--- Available data Enclosed Below ---
Lemma add_agent_counts (m m' : Model) (x : Agent) :
  agents m' = agents m ++ [x] ->
  live_food m' = live_food m + b2z (is_food x)
  /\ carrying_ants m' = carrying_ants m + b2z (ant_with carrying_food x).
Proof.
  intros Ea. unfold live_food, carrying_ants. rewrite Ea, !count_if_app.
  rewrite !count_if_cons, !count_if_nil. split; lia.
Qed.

Lemma new_ant_inv (st : Model * Rng) :
  Inv (fst st) -> Inv (fst (new_ant st)).
Proof.
  destruct st as [m np]. intros I. change (fst (m, np)) with m in I.
  destruct I as [S F]. unfold new_ant, next_id. cbv beta iota zeta.
  match goal with
  | |- context [AntAgent_init np ?x] =>
      destruct (AntAgent_init np x) as [ant np'] eqn:Ea
  end.
  destruct (randint _ _ _) as [rx g1]. destruct (randint g1 _ _) as [ry g2].
  cbn [fst].
  assert (Hant : carrying_food ant = false /\ home_pos ant = nest_pos m).
  { unfold AntAgent_init in Ea. destruct (randrange np 8).
    injection Ea as <- _. split; reflexivity. }
  destruct Hant as [Hc Hh].
  match goal with |- Inv ?x => set (m' := x) end.
  set (p := ((fst (nest_pos m) + rx) mod width m,
             (snd (nest_pos m) + ry) mod height m)).
  assert (Eag : agents m' = agents m ++ [mkAgent (next_id_value m + 1) p (Ant ant)])
    by reflexivity.
  split.
  - apply (add_agent_shape m m' p (Ant ant) S); try reflexivity.
    + intros r Hr. injection Hr as <-. split; [|exact Hh].
      apply (wrap_in_grid (width m) (height m) (_, _)); apply S.
    + intros s ty. discriminate.
  - destruct (add_agent_counts m m' _ Eag) as [E1 E2].
    unfold food_balance in *. rewrite E1, E2.
    change (is_food (mkAgent (next_id_value m + 1) p (Ant ant))) with false.
    change (ant_with carrying_food (mkAgent (next_id_value m + 1) p (Ant ant)))
      with (carrying_food ant).
    rewrite Hc. simpl b2z.
    change (food_delivered m') with (food_delivered m).
    change (total_food m') with (total_food m). lia.
Qed.

Lemma new_food_inv (p : Pos) (m : Model) : Inv m -> Inv (new_food p m).
Proof.
  intros [S F]. unfold new_food, next_id.
  match goal with |- Inv ?x => set (m' := x) end.
  assert (Eag : agents m' = agents m ++ [mkAgent (next_id_value m + 1) p Food])
    by reflexivity.
  split.
  - apply (add_agent_shape m m' p Food S); try reflexivity; discriminate.
  - destruct (add_agent_counts m m' _ Eag) as [E1 E2].
    unfold food_balance in *. rewrite E1, E2.
    change (is_food (mkAgent (next_id_value m + 1) p Food)) with true.
    change (ant_with carrying_food (mkAgent (next_id_value m + 1) p Food))
      with false.
    simpl b2z.
    change (food_delivered m') with (food_delivered m).
    change (total_food m') with (total_food m + 1). lia.
Qed.

Lemma fill_pile_inv (center : Pos) (food_per_cell : Z) (m : Model) :
  Inv m -> Inv (fill_pile center food_per_cell m).
Proof.
  intros I. unfold fill_pile.
  apply fold_left_preserves; [|exact I]. intros acc dx Iacc.
  apply fold_left_preserves; [|exact Iacc]. intros acc' dy Iacc'.
  destruct (dx * dx + dy * dy <=? 4); [|exact Iacc'].
  apply iter_preserves; [|exact Iacc']. intros x. apply new_food_inv.
Qed.

Lemma pick_pile_inv (fuel : nat) (m : Model) (min_dist : Z) (c : Pos)
  (m' : Model) :
  Inv m -> pick_pile fuel m min_dist = Some (c, m') -> Inv m'.
Proof.
  revert m m'. induction fuel as [|fuel IH]; intros m m' I; cbn [pick_pile];
    [discriminate|].
  destruct (randrange (random m) (width m)) as [x g1].
  destruct (randrange g1 (height m)) as [y g2].
  assert (I1 : Inv (set_random g2 m))
    by (eapply Inv_same_core; [..|exact I]; reflexivity).
  destruct (Rltb _ _).
  - intros E. injection E as _ <-. exact I1.
  - apply IH. exact I1.
Qed.

Lemma place_piles_inv (fuel n : nat) (pile_size : Z) (m m' : Model) :
  Inv m -> place_piles fuel n pile_size m = Some m' -> Inv m'.
Proof.
  revert m. induction n as [|n IH]; intros m I; simpl.
  - intros E. injection E as <-. exact I.
  - destruct (pick_pile fuel m _) as [[c m1]|] eqn:P; [|discriminate].
    apply IH. apply fill_pile_inv. eapply pick_pile_inv; eassumption.
Qed.

Lemma pick_pile_frame (fuel : nat) (m : Model) (min_dist : Z) (c : Pos)
  (m' : Model) :
  pick_pile fuel m min_dist = Some (c, m') ->
  food_delivered m' = food_delivered m /\ carrying_ants m' = carrying_ants m.
Proof.
  revert m m'. induction fuel as [|fuel IH]; intros m m'; cbn [pick_pile];
    [discriminate|].
  destruct (randrange (random m) (width m)) as [x g1].
  destruct (randrange g1 (height m)) as [y g2].
  destruct (Rltb _ _).
  - intros E. injection E as _ <-. split; reflexivity.
  - intros E. apply IH in E. exact E.
Qed.

Lemma fill_pile_frame (center : Pos) (food_per_cell : Z) (m : Model) :
  food_delivered (fill_pile center food_per_cell m) = food_delivered m
  /\ carrying_ants (fill_pile center food_per_cell m) = carrying_ants m.
Proof.
  unfold fill_pile.
  set (Q := fun x => food_delivered x = food_delivered m
                     /\ carrying_ants x = carrying_ants m).
  apply (fold_left_preserves Q); [|split; reflexivity].
  intros acc dx Hacc. apply (fold_left_preserves Q); [|exact Hacc].
  intros acc' dy Hacc'. destruct (dx * dx + dy * dy <=? 4); [|exact Hacc'].
  apply (iter_preserves Q); [|exact Hacc'].
  intros x [Hx1 Hx2]. unfold new_food, next_id.
  match goal with |- Q ?y => set (m' := y) end.
  destruct (add_agent_counts x m' _ eq_refl) as [_ E2'].
  split; [exact Hx1|]. rewrite E2'. rewrite Hx2.
  unfold ant_with. simpl. lia.
Qed.

Lemma place_piles_frame (fuel n : nat) (pile_size : Z) (m m' : Model) :
  place_piles fuel n pile_size m = Some m' ->
  food_delivered m' = food_delivered m /\ carrying_ants m' = carrying_ants m.
Proof.
  revert m. induction n as [|n IH]; intros m; simpl.
  - intros E. injection E as <-. auto.
  - destruct (pick_pile fuel m _) as [[c m1]|] eqn:Pk; [|discriminate].
    intros E. apply IH in E. destruct E as [E1 E2]. rewrite E1, E2.
    destruct (pick_pile_frame _ _ _ _ _ Pk) as [<- <-].
    apply fill_pile_frame.
Qed.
--- End of Enclosed Available data ---
Determine the count of lines in the data above with the string "match" in them, and give that count alone.

4